▸ DATASET EXCERPTS

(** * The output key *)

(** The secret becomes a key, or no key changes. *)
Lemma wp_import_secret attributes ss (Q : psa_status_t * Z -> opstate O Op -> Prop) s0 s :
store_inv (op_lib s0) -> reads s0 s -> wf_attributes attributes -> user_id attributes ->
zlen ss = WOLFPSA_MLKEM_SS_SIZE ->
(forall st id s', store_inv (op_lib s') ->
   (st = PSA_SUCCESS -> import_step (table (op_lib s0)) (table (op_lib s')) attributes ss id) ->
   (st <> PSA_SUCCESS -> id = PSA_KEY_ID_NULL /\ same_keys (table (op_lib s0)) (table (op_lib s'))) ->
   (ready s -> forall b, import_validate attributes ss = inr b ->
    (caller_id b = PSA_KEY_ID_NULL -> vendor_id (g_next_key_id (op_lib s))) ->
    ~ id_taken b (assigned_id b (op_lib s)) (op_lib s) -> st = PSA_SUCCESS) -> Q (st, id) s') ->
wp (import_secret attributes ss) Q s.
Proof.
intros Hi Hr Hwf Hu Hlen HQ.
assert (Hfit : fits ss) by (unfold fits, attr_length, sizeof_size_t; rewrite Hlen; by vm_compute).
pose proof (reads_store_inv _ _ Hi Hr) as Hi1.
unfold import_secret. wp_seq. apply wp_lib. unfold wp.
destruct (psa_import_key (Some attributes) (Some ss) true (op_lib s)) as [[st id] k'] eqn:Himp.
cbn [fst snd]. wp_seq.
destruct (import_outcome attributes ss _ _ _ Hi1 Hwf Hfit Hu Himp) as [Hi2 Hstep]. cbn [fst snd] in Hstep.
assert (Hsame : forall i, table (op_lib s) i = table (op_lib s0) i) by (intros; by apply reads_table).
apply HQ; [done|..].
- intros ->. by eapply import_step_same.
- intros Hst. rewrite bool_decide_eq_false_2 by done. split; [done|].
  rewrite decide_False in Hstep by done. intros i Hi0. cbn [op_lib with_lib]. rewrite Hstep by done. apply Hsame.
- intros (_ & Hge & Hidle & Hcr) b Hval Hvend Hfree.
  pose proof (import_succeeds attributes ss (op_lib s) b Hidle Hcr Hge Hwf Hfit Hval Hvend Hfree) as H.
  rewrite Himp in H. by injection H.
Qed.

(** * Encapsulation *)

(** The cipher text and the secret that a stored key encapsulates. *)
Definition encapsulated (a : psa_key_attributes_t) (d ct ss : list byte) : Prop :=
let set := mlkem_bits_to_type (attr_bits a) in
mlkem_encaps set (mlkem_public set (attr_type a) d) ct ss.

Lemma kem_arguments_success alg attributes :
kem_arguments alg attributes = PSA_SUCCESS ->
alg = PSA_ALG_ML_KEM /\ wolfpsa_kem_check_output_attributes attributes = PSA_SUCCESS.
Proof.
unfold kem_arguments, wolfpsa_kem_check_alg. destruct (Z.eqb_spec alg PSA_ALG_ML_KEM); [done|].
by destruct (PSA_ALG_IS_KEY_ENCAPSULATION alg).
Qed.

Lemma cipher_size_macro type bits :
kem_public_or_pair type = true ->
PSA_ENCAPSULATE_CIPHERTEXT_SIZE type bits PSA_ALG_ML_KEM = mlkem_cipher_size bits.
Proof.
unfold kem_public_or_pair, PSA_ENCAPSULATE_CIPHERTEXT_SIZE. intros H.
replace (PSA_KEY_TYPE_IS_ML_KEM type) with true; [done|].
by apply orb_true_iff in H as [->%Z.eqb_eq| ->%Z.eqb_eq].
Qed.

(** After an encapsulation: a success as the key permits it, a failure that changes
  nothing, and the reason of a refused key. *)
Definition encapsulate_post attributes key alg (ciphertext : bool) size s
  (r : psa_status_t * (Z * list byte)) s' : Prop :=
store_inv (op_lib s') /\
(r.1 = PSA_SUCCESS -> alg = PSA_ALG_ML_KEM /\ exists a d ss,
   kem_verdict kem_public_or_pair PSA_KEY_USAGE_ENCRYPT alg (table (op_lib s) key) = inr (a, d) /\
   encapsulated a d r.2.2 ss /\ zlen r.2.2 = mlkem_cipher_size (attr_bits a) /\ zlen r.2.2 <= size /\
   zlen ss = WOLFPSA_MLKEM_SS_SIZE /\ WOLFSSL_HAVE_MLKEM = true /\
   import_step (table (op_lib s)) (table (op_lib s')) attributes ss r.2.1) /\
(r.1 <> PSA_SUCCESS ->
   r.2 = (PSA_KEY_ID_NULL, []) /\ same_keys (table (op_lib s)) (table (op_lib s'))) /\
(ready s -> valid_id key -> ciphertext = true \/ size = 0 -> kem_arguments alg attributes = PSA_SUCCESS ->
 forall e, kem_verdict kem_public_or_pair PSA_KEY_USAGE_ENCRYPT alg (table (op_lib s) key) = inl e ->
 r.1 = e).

▸ ASSIGNMENT
Each line of the entries above that includes the string "Lemma" should be copied out.

▸ RESULT OF THE EXERCISE
Lemma wp_import_secret attributes ss (Q : psa_status_t * Z -> opstate O Op -> Prop) s0 s :
Lemma kem_arguments_success alg attributes :
Lemma cipher_size_macro type bits :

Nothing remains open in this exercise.